Advertisements in colonial newspapers often delivered news to readers, supplementing the news that printers selected to appear elsewhere in their publications. Colonizers who perused the September 5, 1772, edition of the Providence Gazette, for instance, learned of the death of Joshua Spooner, “late of Providence, Carpenter,” in an estate notice placed by John Smith. They also found details about lotteries approved by the General Assembly for the purposes of raising funds “to build a Town Wharff in Warwick” and “for the repairing the Meeting House in the Town of Barrington; and also for the purchasing and opening some Highways in said Town.” Another advertisement informed readers that Peter Heynes, “SCHOOLMASTER from DUBLIN,” planned to open an evening school with a term that ran from October 10 through April 10.
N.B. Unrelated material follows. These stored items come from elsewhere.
Lemma NoDup_map_inj {A B} (f : A -> B) l x y : NoDup (map f l) -> x ∈ l -> y ∈ l -> f x = f y -> x = y.
Proof.
  induction l as [|z l IH]; cbn; intros Hn Hx Hy He; [by apply elem_of_nil in Hx|].
  apply NoDup_cons in Hn as [Hz Hn]. apply elem_of_cons in Hx as [->|Hx], Hy as [->|Hy]; [done| | |by apply IH].
  - exfalso. apply Hz. rewrite He. by apply list_elem_of_fmap_2.
  - exfalso. apply Hz. rewrite <-He. by apply list_elem_of_fmap_2.
Qed.

Lemma exec_all_app `{Yaml} {Val St} `{!Steps Val St} ts (readings : text -> option Val) l1 l2 (en : Env Val St) :
  exec_all ts readings (l1 ++ l2) en = (en' ← exec_all ts readings l1 en; exec_all ts readings l2 en').
Proof. revert en. induction l1 as [|st l1 IH]; intros en; cbn; [done|]. destruct (exec ts readings st en); cbn; [apply IH|done]. Qed.

Lemma NoDup_flat_map {A B} (g : A -> list B) l :
  NoDup l -> (forall k, k ∈ l -> NoDup (g k)) ->
  (forall k k' x, k ∈ l -> k' ∈ l -> x ∈ g k -> x ∈ g k' -> k = k') -> NoDup (flat_map g l).
Proof.
  induction l as [|k l IH]; intros Hn Hg Hd; cbn; [constructor|]. apply NoDup_cons in Hn as [Hk Hn].
  apply NoDup_app. split_and!.
  - apply Hg. set_solver.
  - intros x Hx Hf. apply list_elem_of_In, in_flat_map in Hf as (k' & Hk' & Hx').
    apply list_elem_of_In in Hk', Hx'. apply Hk. rewrite (Hd k k' x); [done|set_solver..].
  - apply IH; [done| |].
    + intros k' Hk'. apply Hg. set_solver.
    + intros k1 k2 x H1 H2. apply Hd; set_solver.
Qed.

Lemma flat_map_sublist {A B} (f g : A -> list B) l :
  (forall x, f x `sublist_of` g x) -> flat_map f l `sublist_of` flat_map g l.
Proof. intros Hfg. induction l as [|x l IH]; cbn; [done|]. by apply sublist_app. Qed.

(** ** A tick computes the graph *)

Section Exact.
Context `{Yaml} `{Unicode} {HSyn : Syn} {Val St : Type} `{!Steps Val St}.
Context (p : PipelineFile) (sid : text) (consumed : list text) (E : list Step).
Context (ns : gmap text (NodeInit * St)) (readings : text -> option Val) (ts : Z).
Implicit Types (en : Env Val St) (s : Step).

Abbreviation prefix := (sid ++ [char_dot]).

(** References the task reads. *)
Definition references : list text := map tap_source (taps p) ++ map input (steps p) ++ omap out_input (outlets p).

Context (Hids : NoDup (map step_id (steps p))).
Context (Hsnake : NoDup (map (fun s => snake_name (step_id s)) (steps p))).
Context (Hdots : forall s, s ∈ steps p -> char_dot ∉ step_id s).
Context (Hin : forall s, s ∈ E -> s ∈ steps p).
Context (HE : NoDup E).
Context (Horder : forall E1 s E2, E = E1 ++ s :: E2 -> fed_by p prefix consumed E1 s).
Context (Hnodes : forall s, s ∈ E -> is_Some (ns !! node_var (step_id s))).
Context (Hread : forall r f, r ∈ references -> strip_text prefix r = Some f -> is_Some (readings (snake_name f))).

Definition refv (r : text) : option Val := ref_value p sid (length (steps p) + 2) ns readings r.

Lemma strip_step s : s ∈ steps p -> strip_text prefix (step_id s) = None.
Proof.
  intros Hs. destruct (strip_text prefix (step_id s)) eqn:Hx; [|done]. apply strip_text_some in Hx.
  exfalso. apply (Hdots _ Hs). rewrite Hx. set_solver.
Qed.

Lemma find_step_of s : s ∈ steps p -> find_step (step_id s) p = Some s.
Proof. by apply find_by_key_nodup. Qed.

(** The value of an emitted step does not depend on the bound. *)
Lemma ref_value_stable E1 E2 s f1 f2 :
  E = E1 ++ E2 -> s ∈ E1 -> (length E1 < f1)%nat -> (length E1 < f2)%nat ->
  ref_value p sid f1 ns readings (step_id s) = ref_value p sid f2 ns readings (step_id s).
Proof.
  revert E2 s f1 f2. induction E1 as [|s1 E1 IH] using rev_ind; intros E2 s f1 f2 He Hs H1 H2; [by apply elem_of_nil in Hs|].
  rewrite length_app in H1, H2. cbn in H1, H2. rewrite <-(assoc_L (++)) in He. cbn in He.
  apply elem_of_app in Hs as [Hs| ->%list_elem_of_singleton].
  - apply (IH (s1 :: E2)); [done|done|lia|lia].
  - destruct f1 as [|f1]; [lia|]. destruct f2 as [|f2]; [lia|]. cbn [ref_value].
    assert (s1 ∈ steps p) as Hst by (apply Hin; rewrite He; set_solver).
    rewrite (strip_step _ Hst), (find_step_of _ Hst). cbn.
    destruct (ns !! node_var (step_id s1)); cbn; [|done].
    enough (ref_value p sid f1 ns readings (input s1) = ref_value p sid f2 ns readings (input s1)) as -> by done.
    destruct (Horder _ _ _ He) as [[f Hf]|(s' & Hs' & <- & _)].
    + destruct f1 as [|f1]; [lia|]. destruct f2 as [|f2]; [lia|]. cbn [ref_value]. by rewrite Hf.
    + apply (IH (s1 :: E2)); [done|done|lia|lia].
Qed.

(** The equation of an emitted step. *)
Lemma refv_step s :
  s ∈ E -> refv (step_id s) = (n ← ns !! node_var (step_id s); v ← refv (input s); (step_fn n.1 n.2 v).1).
Proof.
  intros Hs. unfold refv at 1. replace (length (steps p) + 2)%nat with (Datatypes.S (length (steps p) + 1)) by lia.
  cbn [ref_value]. rewrite (strip_step _ (Hin _ Hs)), (find_step_of _ (Hin _ Hs)). cbn.
  destruct (ns !! node_var (step_id s)); cbn; [|done].
  enough (ref_value p sid (length (steps p) + 1) ns readings (input s) = refv (input s)) as -> by done.
  apply list_elem_of_split in Hs as (E1 & E2 & He). destruct (Horder _ _ _ He) as [[f Hf]|(s' & Hs' & <- & _)].
  - unfold refv. replace (length (steps p) + 1)%nat with (Datatypes.S (length (steps p))) by lia.
    replace (length (steps p) + 2)%nat with (Datatypes.S (length (steps p) + 1)) by lia. cbn [ref_value]. by rewrite Hf.
  - assert (length E <= length (steps p))%nat as Hl.
    { apply submseteq_length, NoDup_submseteq; [done|]. intros x. apply Hin. }
    rewrite He, length_app in Hl. cbn in Hl. apply (ref_value_stable E1 (s :: E2)); [done|done|lia|lia].
Qed.

Lemma refv_field r f : strip_text prefix r = Some f -> refv r = readings (snake_name f).
Proof.
  intros Hf. unfold refv. replace (length (steps p) + 2)%nat with (Datatypes.S (length (steps p) + 1)) by lia.
  cbn [ref_value]. by rewrite Hf.
Qed.

Lemma same_node s s' : s ∈ E -> s' ∈ E -> node_var (step_id s) = node_var (step_id s') -> s = s'.
Proof. intros Hs Hs' Hv. apply (proj1 (node_var_inj _ _)) in Hv. apply (NoDup_map_inj (fun s => snake_name (step_id s)) (steps p)); [done|by apply Hin..|done]. Qed.

Lemma same_var s s' : s ∈ E -> s' ∈ E -> out_var (step_id s) = out_var (step_id s') -> s = s'.
Proof. intros Hs Hs' Hv. apply (proj1 (out_var_inj _ _)) in Hv. apply (NoDup_map_inj (fun s => snake_name (step_id s)) (steps p)); [done|by apply Hin..|done]. Qed.

(** What the taps on a step's output get in this tick. *)
Definition step_writes s : list ((bool * text) * Val) :=
  match refv (step_id s) with
  | Some v => map (fun wr => (wr, v)) (writes_of p s)
  | None => []
  end.

Abbreviation ref_state' := (ref_state p sid (length (steps p) + 2) ns readings).

(** The chain has run the steps [E1], from the environment [en0]. *)
Record ran (E1 : list Step) en0 en1 : Prop := {
  ran_node : forall s, s ∈ E1 -> nodes en1 !! node_var (step_id s) = ref_state' s;
  ran_other : forall x, (forall s, s ∈ E1 -> x <> node_var (step_id s)) -> nodes en1 !! x = ns !! x;
  ran_var : forall s, s ∈ E1 -> has_var p consumed s = true -> vars en1 !! out_var (step_id s) = Some (refv (step_id s));
  ran_retained : retained en1 = retained (do_writes ts (flat_map step_writes E1) en0);
  ran_events : events en1 = events (do_writes ts (flat_map step_writes E1) en0);
  ran_applied : applied en1 = applied en0;
}.

(** The input of the next step is the value of its reference. *)
Lemma next_input E1 s E2 en0 en1 :
  E = E1 ++ s :: E2 -> ran E1 en0 en1 -> eval_expr readings en1 (input_expr prefix s) = Some (refv (input s)).
Proof.
  intros He Hr. assert (s ∈ steps p) as Hs by (apply Hin; rewrite He; set_solver).
  unfold input_expr. destruct (strip_text prefix (input s)) as [f|] eqn:Hf; cbn.
  - rewrite (refv_field _ _ Hf). destruct (Hread (input s) f) as [v ->]; [|done..].
    unfold references. apply elem_of_app. right. apply elem_of_app. left. by apply list_elem_of_fmap_2.
  - destruct (Horder _ _ _ He) as [[? ?]|(s' & Hs' & <- & Hv)]; [congruence|]. by apply (ran_var _ _ _ Hr).
Qed.

Lemma foldl_writes v en ws : foldl (write_static ts v) en ws = do_writes ts (map (fun wr => (wr, v)) ws) en.
Proof. revert en. induction ws as [|w ws IH]; intros en; cbn; [done|]. apply IH. Qed.

Lemma do_writes_congr W en en' :
  retained en = retained en' -> events en = events en' ->
  retained (do_writes ts W en) = retained (do_writes ts W en') /\ events (do_writes ts W en) = events (do_writes ts W en').
Proof.
  revert en en'. induction W as [|[[b x] v] W IH]; intros en en' Hr He; [done|]. rewrite !do_writes_cons.
  apply IH; unfold write_static; destruct b; cbn; by rewrite ?Hr, ?He.
Qed.

(** The environment after a step: its state, its output, its taps. *)
Definition stepped (s : Step) (n : NodeInit * St) en1 : Env Val St :=
  match refv (input s) with Some v => set_node en1 (node_var (step_id s)) (n.1, (step_fn n.1 n.2 v).2) | None => en1 end.
Definition bound (s : Step) (n : NodeInit * St) en1 : Env Val St :=
  if has_var p consumed s then set_vars (stepped s n en1) (out_var (step_id s)) (refv (step_id s)) else stepped s n en1.
Definition step_done (s : Step) (n : NodeInit * St) en1 : Env Val St := do_writes ts (step_writes s) (bound s n en1).

Lemma step_executes E1 s E2 en0 en1 n :
  E = E1 ++ s :: E2 -> ran E1 en0 en1 -> ns !! node_var (step_id s) = Some n ->
  nodes en1 !! node_var (step_id s) = Some n ->
  exec_all ts readings (step_stmts p prefix consumed s) en1 = Some (step_done s n en1).
Proof.
  intros He Hr Hn Hn1. assert (s ∈ E) as Hs by (rewrite He; set_solver).
  pose proof (refv_step s Hs) as Hval. rewrite Hn in Hval. cbn in Hval.
  unfold step_stmts. cbn [exec_all exec]. rewrite (next_input _ _ _ _ _ He Hr), Hn1. cbn [mbind option_bind].
  assert ((let '(r, en') := match refv (input s) with
             | Some v => let '(r, st') := step_fn n.1 n.2 v in (r, set_node en1 (node_var (step_id s)) (n.1, st'))
             | None => (None, en1) end in
           Some match (if has_var p consumed s then Some (out_var (step_id s)) else None) with
                | Some x => set_vars en' x r | None => en' end) = Some (bound s n en1)) as ->.
  { unfold bound, stepped. destruct (refv (input s)) as [v|]; cbn in Hval; rewrite Hval;
      [destruct (step_fn n.1 n.2 v)|]; by destruct (has_var p consumed s). }
  cbn [mbind option_bind]. unfold step_done, step_writes.
  destruct (writes_of p s) as [|wr ws] eqn:Hws; [by destruct (refv (step_id s))|].
  assert (has_var p consumed s = true) as Hv by (unfold has_var; rewrite Hws; apply orb_true_r).
  assert (vars (bound s n en1) !! out_var (step_id s) = Some (refv (step_id s))) as Hx
    by (unfold bound; rewrite Hv; apply lookup_insert_eq).
  cbn [exec_all exec]. rewrite Hx. cbn [mbind option_bind].
  destruct (refv (step_id s)); [|done]. by rewrite foldl_writes.
Qed.
Lemma ring_lookup w vs i :
  (i < w)%nat -> (w <= length vs)%nat ->
  exists j, (length vs - w <= j < length vs)%nat /\ (j mod w = i)%nat /\ ring w vs !! i = vs !! j.
Proof.
  intros Hi Hl. unfold ring, last_n. set (r := (length vs mod w)%nat). set (q := (length vs / w)%nat).
  assert (length vs = q * w + r)%nat as Hd by (unfold q, r; pose proof (Nat.div_mod_eq (length vs) w); lia).
  assert (r < w)%nat as Hr by (unfold r; apply Nat.mod_upper_bound; lia). clearbody r q.
  assert (q <> 0)%nat as Hq by (intros ->; lia).
  destruct (decide (i < r)%nat) as [Hlt|Hge].
  - exists (q * w + i)%nat. split; [lia|]. split; [by apply mod_of_place|].
    rewrite lookup_app_l by (rewrite !length_drop; lia). rewrite !lookup_drop. f_equal. lia.
  - exists ((q - 1) * w + i)%nat. split; [nia|]. split; [by apply mod_of_place|].
    rewrite lookup_app_r by (rewrite !length_drop; lia). rewrite !length_drop.
    rewrite lookup_take_lt by lia. rewrite lookup_drop. f_equal. nia.
Qed.

(** The state after a history: the ring holds the newest inputs. *)
Record average_after (w : nat) (vs : list f32) (s : MovingAverageState) : Prop := {
  aa_window : ma_window s = Z.of_nat w;
  aa_len : length (ma_buf s) = Z.to_nat MAX_WINDOW;
  aa_idx : ma_idx s = Z.of_nat (length vs mod w);
  aa_count : ma_count s = Z.of_nat (Nat.min (length vs) w);
  aa_buf : forall j, (length vs - w <= j < length vs)%nat -> ma_buf s !! (j mod w)%nat = vs !! j;
}.

Lemma filled_ring w vs s :
  (0 < w <= Z.to_nat MAX_WINDOW)%nat -> average_after w vs s -> (w <= length vs)%nat -> take w (ma_buf s) = ring w vs.
Proof.
  intros Hw Ha Hl. apply list_eq_same_length with w.
  - unfold ring, last_n. rewrite length_app, length_take, !length_drop.
    pose proof (Nat.mod_upper_bound (length vs) w ltac:(lia)). lia.
  - rewrite length_take, (aa_len _ _ _ Ha). lia.
  - intros i x y Hi Hx Hy. destruct (ring_lookup w vs i Hi Hl) as (j & Hj & Hm & Hr).
    rewrite lookup_take_lt in Hx by lia. rewrite <-Hm, (aa_buf _ _ _ Ha j Hj) in Hx. congruence.
Qed.

Lemma average_next w vs s v :
  (0 < w <= Z.to_nat MAX_WINDOW)%nat -> average_after w vs s ->
  exists s', moving_average_step s v = Some (average_at w (vs ++ [v]) (length vs), s') /\ average_after w (vs ++ [v]) s'.
Proof.
  intros Hw Ha. destruct Ha as [Hwin Hlen Hidx Hcnt Hbuf] eqn:HaE.
  pose proof (Nat.mod_upper_bound (length vs) w ltac:(lia)) as Hlt. unfold MAX_WINDOW in *.
  unfold moving_average_step. rewrite Hidx, Hlen, Hwin, Hcnt.
  rewrite (proj2 (Z.ltb_lt _ _)) by lia. rewrite length_insert, Hlen.
  set (s' := mkMovingAverageState _ _ _ _).
  assert (average_after w (vs ++ [v]) s') as Ha'.
  { split; cbn [ma_window ma_buf ma_idx ma_count s'].
    - done.
    - by rewrite length_insert.
    - rewrite length_app. cbn [length]. rewrite !Nat2Z.inj_mod, Nat2Z.inj_add. by rewrite Zplus_mod_idemp_l.
    - rewrite length_app. cbn [length]. destruct (Z.ltb_spec (Z.of_nat (Nat.min (length vs) w)) (Z.of_nat w)); lia.
    - intros j Hj. rewrite length_app in Hj. cbn [length] in Hj. rewrite Nat2Z.id.
      destruct (decide (j = length vs)) as [->|Hne].
      + rewrite list_lookup_insert_eq by lia. by rewrite lookup_snoc_eq.
      + rewrite list_lookup_insert_ne.
        * rewrite lookup_snoc_lt by lia. apply Hbuf. lia.
        * intros Hm. by apply (mod_distinct w j (length vs)); [lia..|]. }
  exists s'. split; [|done]. unfold average_at. rewrite (take_ge (vs ++ [v])) by (rewrite length_app; cbn; lia).
  pose proof (aa_count _ _ _ Ha') as Hc'. cbn [ma_count s'] in Hc'. rewrite Hc', length_app. cbn [length].
  destruct (Nat.ltb_spec (Datatypes.S (length vs)) w) as [Hs|Hs].
  - rewrite (proj2 (Z.eqb_neq _ _)) by lia. done.
  - rewrite (proj2 (Z.eqb_eq _ _)) by lia. rewrite (proj2 (Z.leb_le _ _)) by lia. rewrite Nat2Z.id.
    pose proof (filled_ring w (vs ++ [v]) s' ltac:(unfold MAX_WINDOW; lia) Ha' ltac:(rewrite length_app; cbn; lia)) as Hring.
    cbn [ma_buf s'] in Hring. by rewrite Hring.
Qed.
Advertisements also delivered news about crimes and their perpetrators. Paul Tew, the sheriff, ran an advertisement about Lemuel Gustine, who had been committed to “his Majesty’s Goal in Providence … on Suspicion of counterfeiting New-York Money.” That notice previously appeared in the August 22 and August 29 editions. Disseminating news in the form of an advertisement had the advantage of keeping it in the public eye for longer durations. It also reached readers who only occasionally perused newspapers and might have missed an article that ran only once in an issue they did not read. Tew described Gustine, noting both the clothing he wore at the time he made his escape and a distinctive “cut on the Forehead in the Cherokee Mode.” Gustine had been born in Saybrook, Connecticut. The sheriff suspected that he was headed in that direction. No matter where Gustine may have been at the time Tew’s advertisement spread the news of his escape from the jail in Providence jail for the third time, readers in Rhode Island, western Connecticut, and southern and central Massachusetts had access to information about his alleged crime, his appearance, and the reward for capturing and returning the fugitive to the sheriff. Both Tew and the public had an interest in repeatedly disseminating news about criminals via advertisements in colonial newspapers.